Profit Sharing Agreement Between Mall And Parking Operator Not Lease, Not Subject To Tax: CESTAT Chennai
The Customs Excise and Service Tax Appellate Tribunal at Chennai on Friday held that a profit-sharing arrangement for managing a mall's parking facility does not amount to leasing of space and therefore is not liable to service tax. The appeal was against an order of Commissioner of Service Tax that had upheld a service tax demand of over Rs 20 lakh, treating the parking arrangement...
The Customs Excise and Service Tax Appellate Tribunal at Chennai on Friday held that a profit-sharing arrangement for managing a mall's parking facility does not amount to leasing of space and therefore is not liable to service tax.
The appeal was against an order of Commissioner of Service Tax that had upheld a service tax demand of over Rs 20 lakh, treating the parking arrangement between CCCHPL and SPIPL as leasing of space and therefore taxable.
A coram comprising Judicial Member Ajayan T V and Technical Member Ajit Kumar observed that the intention of the agreement between CCCHPL and SPIPL was profit sharing and not leasing of space for running a parking facility and therefore any revenue earned from the arrangement would be in the nature of profit and not rent.
“The ultimate purpose of the Agreement as seen from the joint intent of the parties is for the appellant to engage SPIPL in providing car parking facility to the public on a profit sharing basis. This cannot be considered as leasing of space to an entity for providing.”
The tax demand pertained to the period from July 2012 to March 2013, with authorities alleging that CCCHPL had leased out its parking area to SPIPL and failed to pay tax on its 78 percent share of parking revenue. However, under the Car Park Agreement dated March 15, 2010, CCCHPL had engaged SPIPL only to operate and maintain the parking facility at the mall and an adjacent vacant plot.

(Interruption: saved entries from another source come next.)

(** Returns [(Q_pool_refill, Q_shower_thermal, Q_shower_electric)]. *)
Definition calculate_new_water_load (timestamp : Timestamp) (T_pool : Q)
  : result (Q * Q * Q) :=
  let cfg := config self in
  if negb (nw_enabled cfg) then Ok (0, 0, 0)
  else
    o ← is_pool_open timestamp;
    if negb o then Ok (0, 0, 0)
    else
      periods ← get_periods (scheduler self) (ts_date timestamp);
      let hours_open := inject_Z (total_hours_open periods) in
      let liters_refill := refill_liters_per_bather cfg in
      let T_cold := refill_cold_water_temp cfg in
      let thermal_per_bather_refill :=
        (liters_refill * 4.186 * (T_pool - T_cold)) / 3600 in
      Q_pool_refill ← Py.div (bathers_per_day cfg * thermal_per_bather_refill) hours_open;
      let liters_shower := shower_liters_per_bather cfg in
      let T_shower_target := shower_target_temp cfg in
      let T_hot := shower_hot_water_temp cfg in
      let T_hp_max := shower_hp_max_temp cfg in
      liters_hot ← Py.div (liters_shower * (T_shower_target - T_cold)) (T_hot - T_cold);
      if negb (shower_connected_to_pool_system cfg) then
        let thermal_per_bather_shower :=
          (liters_hot * 4.186 * (T_hot - T_cold)) / 3600 in
        Q_shower_thermal ← Py.div (bathers_per_day cfg * thermal_per_bather_shower) hours_open;
        Ok (Q_pool_refill, Q_shower_thermal, 0)
      else
        let thermal_phase1 :=
          (liters_hot * 4.186 * (T_hp_max - T_cold)) / 3600 in
        let cop_shower := 4.5 in
        let electric_phase1 := thermal_phase1 / cop_shower in
        let thermal_phase2 :=
          (liters_hot * 4.186 * (T_hot - T_hp_max)) / 3600 in
        let electric_phase2 := thermal_phase2 in
        let electric_per_bather := electric_phase1 + electric_phase2 in
        Q_shower_electric ← Py.div (bathers_per_day cfg * electric_per_bather) hours_open;
        Ok (Q_pool_refill, 0, Q_shower_electric).

Definition calculate_cover_u_effective (u_rated wind_speed : Q) : Q :=
  let v_eff := wind_speed * wind_factor (config self) in
  let h_natural := 7.0 in
  let h_wind := 5.7 + 3.8 * v_eff in
  let attempt :=
    a ← Py.div 1.0 u_rated;
    b ← Py.div 1.0 h_natural;
    c ← Py.div 1.0 h_wind;
    Py.div 1.0 (a - b + c) in
  let u_effective :=
    match attempt with
    | Ok u => u
    | Raise _ => u_rated
    end in
  Py.max u_effective u_rated.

The agreement specified that all collections would be deposited into CCCHPL's bank account, after which SPIPL would receive 22 percent of the revenue or a minimum fixed amount, whichever was higher. Despite these terms, the adjudicating authority and Commissioner (Appeals) upheld the tax demand, leading to the present appeal.

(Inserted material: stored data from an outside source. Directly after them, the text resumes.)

(** No state, no record, no ledger entry and no job has been added. *)
Definition no_new_work (w w' : World) : Prop :=
  state_manager w' = state_manager w
  /\ ConversionDatabase.conversions (database w') = ConversionDatabase.conversions (database w)
  /\ ConversionDatabase.statistics (database w') = ConversionDatabase.statistics (database w)
  /\ map WorkerPool.t_video_path (WorkerPool.tasks (worker_pool w'))
     = map WorkerPool.t_video_path (WorkerPool.tasks (worker_pool w))
  /\ WorkerPool.started_log (worker_pool w') = WorkerPool.started_log (worker_pool w).

(** Computations that leave the pool alone. *)
Definition keeps_pool {A} (m : M A) : Prop :=
  forall w, worker_pool (snd (m w)) = worker_pool w.

Definition total_file_size (l : list (string * VideoAnalysis)) : Z :=
  fold_right (fun va acc => file_size (snd va) + acc) 0 l.

(** The dict entry an analyzer answer leaves: the analysis, or [None]. *)
Definition entry (env : Env) (v : string) : option VideoAnalysis :=
  match analyze_video env v with
  | inl a => Some a
  | inr _ => None
  end.

(** [results] holds exactly the entries of the files in [seen]. *)
Definition covers (env : Env) (results : gmap string (option VideoAnalysis))
    (seen : list string) : Prop :=
  forall v, results !! v = if decide (v ∈ seen) then Some (entry env v) else None.





(** ** Sample data *)

Definition MB : Z := 1048576.

Definition sample_analysis (p : string) (size : Z) (needs : bool) : VideoAnalysis :=
  mkAnalysis p "h264" "aac" "matroska" "1920x1080" 60%Q size needs "video codec is h264".

(** An environment given by a table: path, analyzer answer, encoder
    answer.  The listed paths are video files; any other path is a
    directory without video files. *)
Definition env_of (files : list (string * (VideoAnalysis + string) * (EncoderOutcome * Q))) : Env :=
  {| is_file := fun p => existsb (fun x => String.eqb (fst (fst x)) p) files;
     is_dir := fun p => negb (existsb (fun x => String.eqb (fst (fst x)) p) files);
     is_video_file := fun _ => true;
     scan_directory := fun _ => [];
     analyze_video := fun p =>
       match List.find (fun x => String.eqb (fst (fst x)) p) files with
       | Some x => snd (fst x)
       | None => inr "ffprobe failed"
       end;
     encode := fun p =>
       match List.find (fun x => String.eqb (fst (fst x)) p) files with
       | Some x => snd x
       | None => (Raised (ConversionError "FFmpeg error"), 0%Q)
       end;
     clock := 7 |}.

(** A first process on an empty database, without a state file. *)
Definition fresh_world (n : nat) : World :=
  mkWorld (ConversionDatabase._initialize_database 0) (StateManager.init None 0)
    (WorkerPool.init false None n) [].

(** A later process: the database and the state file persist; the
    manager, the pool and the log are new. *)
Definition restart (n : nat) (w : World) : World :=
  mkWorld (database w)
    (StateManager.init (StateManager.state_file (state_manager w)) 9)
    (WorkerPool.init false None n) [].

Definition ok_result (p : string) (size : Z) : EncoderOutcome * Q :=
  (Returned (Some (mkConvResult p size 30%Q true)), 30%Q).

Definition live : Flags := mkFlags false false.

Definition dry : Flags := mkFlags true false.

Definition fileA : string := "/videos/a.mkv".
Definition fileB : string := "/videos/b.mkv".
Definition fileC : string := "/videos/c.mkv".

The CCCHPL maintained that the parking space was not leased, arguing that SPIPL only operated and maintained the facility, while all collections were credited directly to its's bank account before SPIPL received its 22 percent operational share. They also relied on a previous appellate order on identical facts that had accepted this position and attained finality.
The department contended that the arrangement fell under the exclusion for leasing of space to an entity for providing parking facility under a 2012 Notification and was therefore taxable.
However, noting inconsistencies with an earlier unchallenged order, the court ruled that the current order should be set aside.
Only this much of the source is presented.